EL PENAL Y LAS PENAS
Coco Rivera ganó su apodo de “Muralla” cuando era arquero profesional de fútbol y allá por los 90’s tuvo un momento de gloria cuando atajó un penal que, dos décadas después, los hinchas de San José de Oruro todavía recuerdan. Glorias pasadas que parecen pesar sobre el protagonista, devenido en chofer de un minibús y vinculado con el mundo criminal: en su vehículo son trasladadas personas que terminarán involucradas contra su voluntad en el tráfico de drogas o en la trata de mujeres. Muralla, la película de Gory Patiño, toca estos temas lateralmente porque en verdad lo suyo es el thriller, el drama policial con elementos morales: Rivera está juntando dinero para la operación de su hijo enfermo, y por eso no parece tener reparos cuando termina entregando una niña de 13 años. El destino (y la culpa) lo obligarán a desandar sus propios pasos y meterse hasta el fondo del asunto.
Como en la paraguaya 7 cajas, en la peruana Magallanes o en este film boliviano, el thriller presta un envase que sirve para que filmografías periféricas y no del todo difundidas encuentren otros mercados y hasta el interés de un público alejado del ámbito festivalero o del cine de autor. Y como en aquellas, Patiño intenta imbricar lo político, lo social, con las reglas del policial: el registro de la ciudad es nocturno, sórdido, alejándose de lo turístico y adentrándose en los márgenes de una sociedad que parece consumida por la pobreza y la necesidad de dinero rápido. Si durante una hora la película funciona centrándose en la intimidad de su protagonista (un ajustadísimo Fernando Arze Echalar), en los dilemas morales que lo van aquejando, la aparición de elementos más vinculados con el cine de género (el villano interpretado por Pablo Echarri) hacen un poco de ruido en el contexto. Muralla apela estéticamente a una luz verdosa y amarronada, a tonos ocres que expongan la tristeza general y, muy especialmente, una miseria exportable. También tiene otros recursos visuales, como una cámara que se coloca en algunos ángulos improbables, que recuerdan más a las series de televisión y específicamente a Breaking bad. De hecho el quiebre ético del protagonista sigue algunos caminos del antihéroe trazado por Vince Gilligan en aquella exitosa producción.

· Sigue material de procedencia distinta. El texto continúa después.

(* ===== verification/EmissionTheorems.v ===== *)
(** * Properties of the generated files *)
From S2P Require Import Prelude PyValue PyText JsonDoc PyFiles Catalog Composition Emission CompositionFixture CompositionTheorems.

Lemma swift_record_inv ph ch ps cs capacities r :
  swift_record_of ph ch ps cs capacities = Ok r ->
  abi_mask ph ps PLATFORM = Ok (sw_platform_bits r) /\
  abi_mask ch cs CARRIER = Ok (sw_carrier_bits r) /\
  field_mask (E := composition_error) ps PLATFORM = Ok (sw_platform_fields r) /\
  field_mask (E := composition_error) cs CARRIER = Ok (sw_carrier_fields r) /\
  carrier_bounds capacities = Ok (sw_topic r, sw_payload r) /\
  int_item "applicationStateBytes" capacities = Ok (sw_state r).
Proof.
  unfold swift_record_of, carrier_bounds. intros H.
  apply bind_Ok in H as (pb & Hpb & H). apply bind_Ok in H as (cb & Hcb & H).
  apply bind_Ok in H as (pf & Hpf & H). apply bind_Ok in H as (cf & Hcf & H).
  apply bind_Ok in H as (? & _ & H).
  apply bind_Ok in H as (t & Ht & H). apply bind_Ok in H as (p & Hp & H).
  apply bind_Ok in H as (s & Hs & [= <-]). simpl.
  destruct (abi_mask ph ps PLATFORM); simplify_eq/=. destruct (abi_mask ch cs CARRIER); simplify_eq/=.
  rewrite Ht. simpl. rewrite Hp. done.
Qed.

Lemma field_mask_any {E F} names c m : field_mask (E := E) names c = Ok m -> field_mask (E := F) names c = Ok m.
Proof.
  unfold field_mask. intros (r & Hr & [= <-])%bind_Ok. eapply bind_run; [|done].
  revert Hr. unfold required_fields. intros (fs & Hfs & [= <-])%bind_Ok. eapply bind_run; [|done].
  apply map_outcome_Ok in Hfs. apply map_outcome_Ok. eapply Forall2_impl; [exact Hfs|].
  intros name fields. simpl. by destruct (dict_get name c) as [[? ?]|]; intros; simplify_eq.
Qed.

Lemma requires_uint32 manifest p c caps name z :
  requires manifest p c caps -> name ∈ required_capacities -> int_item name caps = Ok z -> 0 < z < 2 ^ 32.
Proof.
  intros [_ _ _ Hpos _] Hin Hz%int_item_Ok. rewrite Forall_forall in Hpos.
  destruct (Hpos name Hin) as (z' & Hz' & ?). rewrite (get_Some _ _ _ Hz) in Hz'. by simplify_eq.
Qed.

Lemma fields_64 c names m :
  (length (ordered_function_fields c) <= 64)%nat -> field_mask (E := mask_error) names c = Ok m ->
  0 <= m < 2 ^ 64.
Proof.
  unfold field_mask. intros Hl (r & _ & [= <-])%bind_Ok.
  pose proof (field_bits_bound (ordered_function_fields c) r).
  assert (2 ^ Z.of_nat (length (ordered_function_fields c)) <= 2 ^ 64) by (apply Z.pow_le_mono_r; lia). lia.
Qed.

Lemma elements_mono (a b : gset string) : a ⊆ b -> elements a ⊆ elements b.
Proof. intros H x. rewrite !elem_of_elements. apply H. Qed.

(** What a set of provided capabilities must offer for the record's ABI check
    against a header: the bits and the fields of the required ones. *)
Definition passes_check (header : textfile) (c : catalog) (provided : gset string) (bits fields : Z) : Prop :=
  forall bits' fields',
    abi_mask header (elements provided) c = Ok bits' ->
    field_mask (E := mask_error) (elements provided) c = Ok fields' ->
    Z.land bits' bits = bits /\ Z.land fields' fields = fields.

Lemma provided_passes header c required provided bits fields :
  required ⊆ provided -> abi_mask header (elements required) c = Ok bits ->
  field_mask (E := mask_error) (elements required) c = Ok fields ->
  passes_check header c provided bits fields.
Proof.
  intros Hsub%elements_mono Hb Hf bits' fields' Hb' Hf'.
  split; [by eapply abi_mask_included|by eapply field_mask_included].
Qed.

Lemma under_ceiling capacities tr name z :
  under_ceilings capacities tr -> name ∈ CARRIER_LIMIT_NAMES -> int_item name capacities = Ok z ->
  exists limits limit, get "limits" tr = PDict limits /\ get name limits = PInt limit /\ z <= limit.
Proof.
  intros (limits & Hl & _ & Hall) Hin Hz%int_item_Ok. rewrite Forall_forall in Hall.
  destruct (Hall name Hin) as (z' & limit & Hz' & Hlim & _ & Hle). rewrite Hz in Hz'. simplify_eq.
  exists limits, limit. split_and!; [done|by apply get_Some|done].
Qed.




Definition version_problems (manifest embedded lock : dict) : rrun (list problem) :=
  let version_path := path_join repo_root "VERSION" in
  if negb (rf_isfile fs version_path) then Ok [Problem "VERSION is missing" []]
  else
    match rf_text fs version_path with
    | TextUnreadable => Crash OSError
    | TextNotUtf8 => Crash UnicodeError
    | Text text =>
        let version_chars := strip (codepoints text) in
        let version_text := of_codepoints version_chars in
        Ok (unless (py_eq (get "version" embedded) (PStr version_text))
              (Problem "embedded.version %r does not match VERSION %r" [get "version" embedded; PStr version_text])
            ++ match re_fullmatch VERSION version_chars with
               | None => [Problem "VERSION is not <base>-embedded.<revision>: %r" [PStr version_text]]
               | Some c =>
                   let base := of_codepoints (default [] (group 1 c)) in
                   unless (negb (negb (py_eq (get "mode" manifest) (PStr "preview"))
                                 && negb (py_eq (PStr base) (get "version" lock))))
                     (Problem "VERSION base %s does not match the lock version %s" [PStr base; get "version" lock])
               end)
    end.

Definition embedded_part (manifest lock : dict) : rrun (list problem) :=
  let embedded := as_object (get "embedded" manifest) in
  version ← version_problems manifest embedded lock;
  Ok (object_problem (get "embedded" manifest) "embedded must be an object"
      ++ version
      ++ unless (hex_text 40 (get_default "sha" (PStr "") embedded))
           (Problem "embedded.sha must be a full 40-character commit SHA" [])
      ++ unless (is_false (get "dirty" embedded))
           (Problem "embedded.dirty must be false; a release is built from a clean firmware checkout" [])).

(** ** Toolchain, configuration, image *)
Definition image_sha (manifest : dict) : string :=
  py_str repr (get_default "sha256" (PStr "") (as_object (get "image" manifest))).

Definition build_problems (manifest : dict) : list problem :=
  let toolchain := as_object (get "toolchain" manifest) in
  let image := as_object (get "image" manifest) in
  object_problem (get "toolchain" manifest) "toolchain must be an object"
  ++ (["swift"; "sdk"; "target"] ≫= fun field =>
        unless (is_nonempty_string (get field toolchain))
          (Problem "toolchain.%s is required; the build observed it" [PStr field]))
  ++ unless (hex_text 64 (get_default "configurationFingerprint" (PStr "") manifest))
       (Problem "configurationFingerprint must be a SHA-256" [])
  ++ object_problem (get "image" manifest) "image must be an object"
  ++ unless (match get "path" image with
             | PStr p => has_text p && String.eqb (basename p) p | _ => false end)
       (Problem "image.path must be a file name, not a machine path" [])
  ++ unless (is_hex_text 64 (image_sha manifest)) (Problem "image.sha256 must be a SHA-256" [])
  ++ unless (match get "byteCount" image with PInt z => 0 <? z | _ => false end)
       (Problem "image.byteCount must be a positive integer" []).

(** ** Resources *)
Definition SIZE_REPORT_GRANDFATHERED : list string :=
  ["esp32c6-mqtt/0.8.2-embedded.2"; "esp32c6-mqtt/0.10.0-embedded.2";
   "esp32c6-zenoh/0.10.0-embedded.1"; "esp32c6-zenoh/0.10.0-embedded.2"].
Definition FIRMWARE_REVISION_GRANDFATHERED : list (string * string) :=
  [("esp32c6-mqtt/0.10.0-embedded.2", "0b4bc08406f25b1a4cb61423cc955a2690c54a1c");
   ("esp32c6-zenoh/0.10.0-embedded.2", "e6543e140b226001765c925de4e566c3e29cb5e0")].

Definition release_key (manifest : dict) : string :=
  py_str repr (get "profile" manifest) +:+ "/"
  +:+ py_str repr (get "version" (as_object (get "embedded" manifest))).

Definition declares_build_budgets (profile : pyval) : bool :=
  match dict_field "budgets" profile with PDict b => has_key "build" b | _ => false end.
(* ===== verification/Iterate.v ===== *)
(** * [while] loops

    [step] is one iteration: [inl] goes on, [inr] leaves the loop. [iterate d]
    runs up to [2 ^ d] iterations, so a bound on the iterations that is far too
    large for a unary number still evaluates. *)
From S2P Require Import Prelude.

Section iterate.
Context {S R : Type} (step : S -> S + R).

Fixpoint iterate (d : nat) (s : S) : S + R :=
  match d with
  | O => step s
  | Datatypes.S d =>
      match iterate d s with
      | inl s' => iterate d s'
      | inr r => inr r
      end
  end.

(** The result of a loop that ends within the bound. *)
Definition run_loop (d : nat) (s : S) : option R :=
  match iterate d s with inl _ => None | inr r => Some r end.

(** The loop rule. *)
Lemma iterate_inv (I : S -> Prop) (P : R -> Prop) d s :
  (forall s s', I s -> step s = inl s' -> I s') ->
  (forall s r, I s -> step s = inr r -> P r) ->
  I s -> match iterate d s with inl s' => I s' | inr r => P r end.
Proof.
  intros Hstep Hend. revert s. induction d as [|d IH]; intros s Hs; simpl.
  - destruct (step s) eqn:E; eauto.
  - specialize (IH s Hs) as Hd. destruct (iterate d s); [by apply IH|done].
Qed.

Lemma run_loop_inv (I : S -> Prop) (P : R -> Prop) d s r :
  (forall s s', I s -> step s = inl s' -> I s') ->
  (forall s r, I s -> step s = inr r -> P r) ->
  I s -> run_loop d s = Some r -> P r.
Proof.
  intros H1 H2 Hs. pose proof (iterate_inv I P d s H1 H2 Hs) as H. unfold run_loop.
  destruct (iterate d s); [done|]. by intros [= <-].
Qed.

(** A measure that every iteration decreases bounds the iterations. *)
Lemma iterate_measure (I : S -> Prop) (m : S -> Z) d s :
  (forall s s', I s -> step s = inl s' -> I s' /\ 0 <= m s' < m s) -> I s ->
  match iterate d s with inl s' => I s' /\ 0 <= m s' /\ m s' + 2 ^ Z.of_nat d <= m s | inr _ => True end.
Proof.
  intros Hstep. revert s. induction d as [|d IH]; intros s Hs; cbn [iterate].
  - destruct (step s) as [s'|] eqn:E; [|done]. destruct (Hstep _ _ Hs E). rewrite Z.pow_0_r. split; [done|lia].
  - specialize (IH s Hs) as Hd. destruct (iterate d s) as [s'|]; [|done]. destruct Hd as (Hs' & ? & ?).
    specialize (IH s' Hs'). destruct (iterate d s'); [|done]. destruct IH as (? & ? & ?).
    rewrite Nat2Z.inj_succ, Z.pow_succ_r by lia. split; [done|lia].
Qed.

Lemma run_loop_total (I : S -> Prop) (m : S -> Z) d s :
  (forall s s', I s -> step s = inl s' -> I s' /\ 0 <= m s' < m s) -> I s ->
  m s < 2 ^ Z.of_nat d -> is_Some (run_loop d s).
Proof.
  intros Hstep Hs Hd. pose proof (iterate_measure I m d s Hstep Hs) as H. unfold run_loop.
  destruct (iterate d s); [|done]. destruct H as (_ & ? & ?). lia.
Qed.
End iterate.

(** A depth that is enough for [n] iterations. *)
Definition depth_for (n : Z) : nat := Z.to_nat (Z.log2_up (n + 1)).
Lemma depth_for_enough n : 0 <= n -> n < 2 ^ Z.of_nat (depth_for n).
Proof.
  intros Hn. unfold depth_for. rewrite Z2Nat.id by apply Z.log2_up_nonneg.
  destruct (decide (n = 0)) as [->|]; [done|]. pose proof (Z.log2_up_spec (n + 1)). lia.
Qed.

Más allá de los reparos apuntados, Muralla se ve con interés y funciona dentro de sus propias reglas: hay elementos sobrenaturales que se incorporan con fluidez y un drama moral que le otorga dimensiones a su personaje. Dimensiones que se extrañan en otros pasajes, como en el final, que resulta abrupto y extemporáneo, precipitándose más como una necesaria comprobación de tesis general que como una progresión coherente de la lógica del relato. El mundo está podrido y no hay salvación alguna.